Fixing a wild game dinner, I don't have a real good sauce recipe to use on the backstraps.  Thanks, Canecutter23


----------



## pineywoods (Jul 28, 2011)

Personally I marinade mine before smoking then it shouldn't need anything more. MoJo works well


----------



## old timer rubs (Aug 12, 2011)

Our son-in-law and the family are big hunters and he makes jerky but he uses our rubs and sauce on venison, fish and wild turkey. We also have several hunters that use our products.

Good Smoking,
_Old Timer_

_Just a Dusting Of Old Timer_

www.oldtimerbbqrubs.com


----------



## coffee_junkie (Aug 12, 2011)

OJ, healthy shot of Grand Marnier, ground cloves, ginger, sprig of rosemary, garlic, 2 beef bullion cubes, cardamon..simmered and reduced then finished with butter to make the sauce. I eyeball it to taste.


----------



## squirrel (Aug 12, 2011)

What else are you preparing with your dinner? I make a lot of different sauces, maybe I can offer one if I knew what else you are serving.

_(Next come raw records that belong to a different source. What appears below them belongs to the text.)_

(** C5: the builder does raise.  In [vanishing_world] the listing gives a
    regular file whose [stat] raises; the call is outside every [try], so
    [read_sysfs_params] and with it [get_module_model] raise that error.
    What holds is [get_module_model_returns] and, for the three sources
    absent, [get_module_model_sources_absent]. *)
Theorem C5_build_model_raises_when_stat_fails :
  get_module_model vanishing_world "e1000e"
  = Raise (Exn "[Errno 2] No such file or directory")
  ∧ get_module_model bare_world "e1000e" = Ok {| module := "e1000e"; params := [] |}.
Proof. split; reflexivity. Qed.

(** ** The persisted-options reader *)

Example demo_get_etc_configs :
  map_to_list (get_etc_configs demo_world "e1000e")
  ≡ₚ [ ("InterruptThrottleRate",
        [ {| value := "3000"; file := "a.conf";
             line := "options e1000e InterruptThrottleRate=3000 debug=4" |} ]);
       ("debug",
        [ {| value := "4"; file := "a.conf";
             line := "options e1000e InterruptThrottleRate=3000 debug=4" |} ]) ].
Proof. vm_compute. reflexivity. Qed.

Lemma entries_of_app (key : string) (l1 l2 : list (string * Persisted)) :
  entries_of key (l1 ++ l2) = entries_of key l1 ++ entries_of key l2.
Proof. unfold entries_of. by rewrite filter_app, fmap_app. Qed.

Lemma default_present (l : list Persisted) : default [] (present l) = l.
Proof. by destruct l. Qed.

Lemma present_snoc (l : list Persisted) (e : Persisted) :
  present (l ++ [e]) = Some (l ++ [e]).
Proof. by destruct l. Qed.

Lemma holds_empty : holds ∅ [].
Proof. intros key. by rewrite lookup_empty. Qed.

Lemma entries_of_singleton (key k : string) (e : Persisted) :
  entries_of key [(k, e)] = if decide (k = key) then [e] else [].
Proof.
  unfold entries_of. rewrite filter_cons, filter_nil. simpl.
  by destruct (decide (k = key)).
Qed.

Lemma holds_setdefault_append (configs : gmap string (list Persisted))
    (l : list (string * Persisted)) (k : string) (e : Persisted) :
  holds configs l → holds (setdefault_append k e configs) (l ++ [(k, e)]).
Proof.
  intros H key. unfold setdefault_append.
  rewrite entries_of_app, entries_of_singleton.
  destruct (decide (k = key)) as [->|Hne].
  - by rewrite lookup_insert_eq, H, default_present, present_snoc.
  - rewrite lookup_insert_ne by done. by rewrite app_nil_r.
Qed.

Lemma holds_etc_parts (file_name stripped : string) (parts : list string) :
  ∀ configs l,
    holds configs l →
    holds (fold_left (etc_part file_name stripped) parts configs)
          (l ++ omap (spec_token_entry file_name stripped) parts).
Proof.
  induction parts as [|part parts IH]; intros configs l H; simpl.
  - by rewrite app_nil_r.
  - unfold etc_part at 2. unfold spec_token_entry at 1.
    destruct (Py.split_once "=" part) as [[k v]|]; simpl.
    + rewrite cons_middle, (assoc_L (++)). by apply IH, holds_setdefault_append.
    + by apply IH.
Qed.

Lemma holds_etc_line (module_name file_name raw : string)
    (configs : gmap string (list Persisted)) (l : list (string * Persisted)) :
  holds configs l →
  holds (etc_line module_name file_name configs raw)
        (l ++ spec_line_entries module_name file_name raw).
Proof.
  intros H. unfold etc_line, spec_line_entries.
  destruct (String.eqb (Py.strip raw) "" || Py.startswith "#" (Py.strip raw)).
  { by rewrite app_nil_r. }
  destruct (Py.split (Py.strip raw)) as [|t0 [|t1 [|t2 rest]]]; simpl;
    try by rewrite ?andb_false_r, ?app_nil_r.
  destruct (bool_decide (Some t0 = Some "options")) eqn:H0;
    destruct (bool_decide (Some t1 = Some module_name)) eqn:H1; simpl.
  - apply bool_decide_eq_true in H0 as [= ->].
    apply bool_decide_eq_true in H1 as [= ->].
    rewrite !bool_decide_eq_true_2 by done. simpl.
    by apply (holds_etc_parts file_name (Py.strip raw) (t2 :: rest)).
  - apply bool_decide_eq_false in H1.
    rewrite (bool_decide_eq_false_2 (t1 = module_name)) by congruence.
    by rewrite andb_false_r, app_nil_r.
  - apply bool_decide_eq_false in H0.
    rewrite (bool_decide_eq_false_2 (t0 = "options")) by congruence.
    by rewrite app_nil_r.
  - apply bool_decide_eq_false in H0.
    rewrite (bool_decide_eq_false_2 (t0 = "options")) by congruence.
    by rewrite app_nil_r.
Qed.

Also, how are you cooking the venison?


----------



## erain (Aug 13, 2011)

personally, a medallion salt and peppered to taste, tossed on a hot grill, when flipped ad a pat of butter to it and cooked to med rare is tops, serve with some carmelized onions and morel mushrooms... heaven! no sauce needed.


----------



## bigbob73 (Aug 13, 2011)

erain said:


> personally, a medallion salt and peppered to taste, tossed on a hot grill, when flipped ad a pat of butter to it and cooked to med rare is tops, serve with some carmelized onions and morel mushrooms... heaven! no sauce needed.




That's all I'd need!


----------



## squirrel (Aug 13, 2011)

Just me two cents, but to me it's not whether or not a sauce is needed as much as a sauce is there to compliment the meat. Just another level of flavor.


----------



## plj (Aug 13, 2011)

Hopefully you already know this about venison, but just in case... DO NOT OVERCOOK IT !  As soon as it gets to medium, it has lost flavor and tenderness.

Anyway, I'm with erain on this one - keep it simple.

I freeze the backstraps whole, then cut across the grain in 1 to 1.25 inch medallions.  prick with a knife and shove in a garlic clove. Salt & pepper.

When they come off the grill (I dont smoke backstraps), I top with one of the following (depending on what else is being served):

  - pat of butter  (real butter, not the fake stuff)

  - carmelized onions & shrooms

  - crumbled blue cheese (actually I put that on top when I flip the medallions so it melts a little bit)

S&P is really all you need though.

And yes, eat the roasted garlic clove.


----------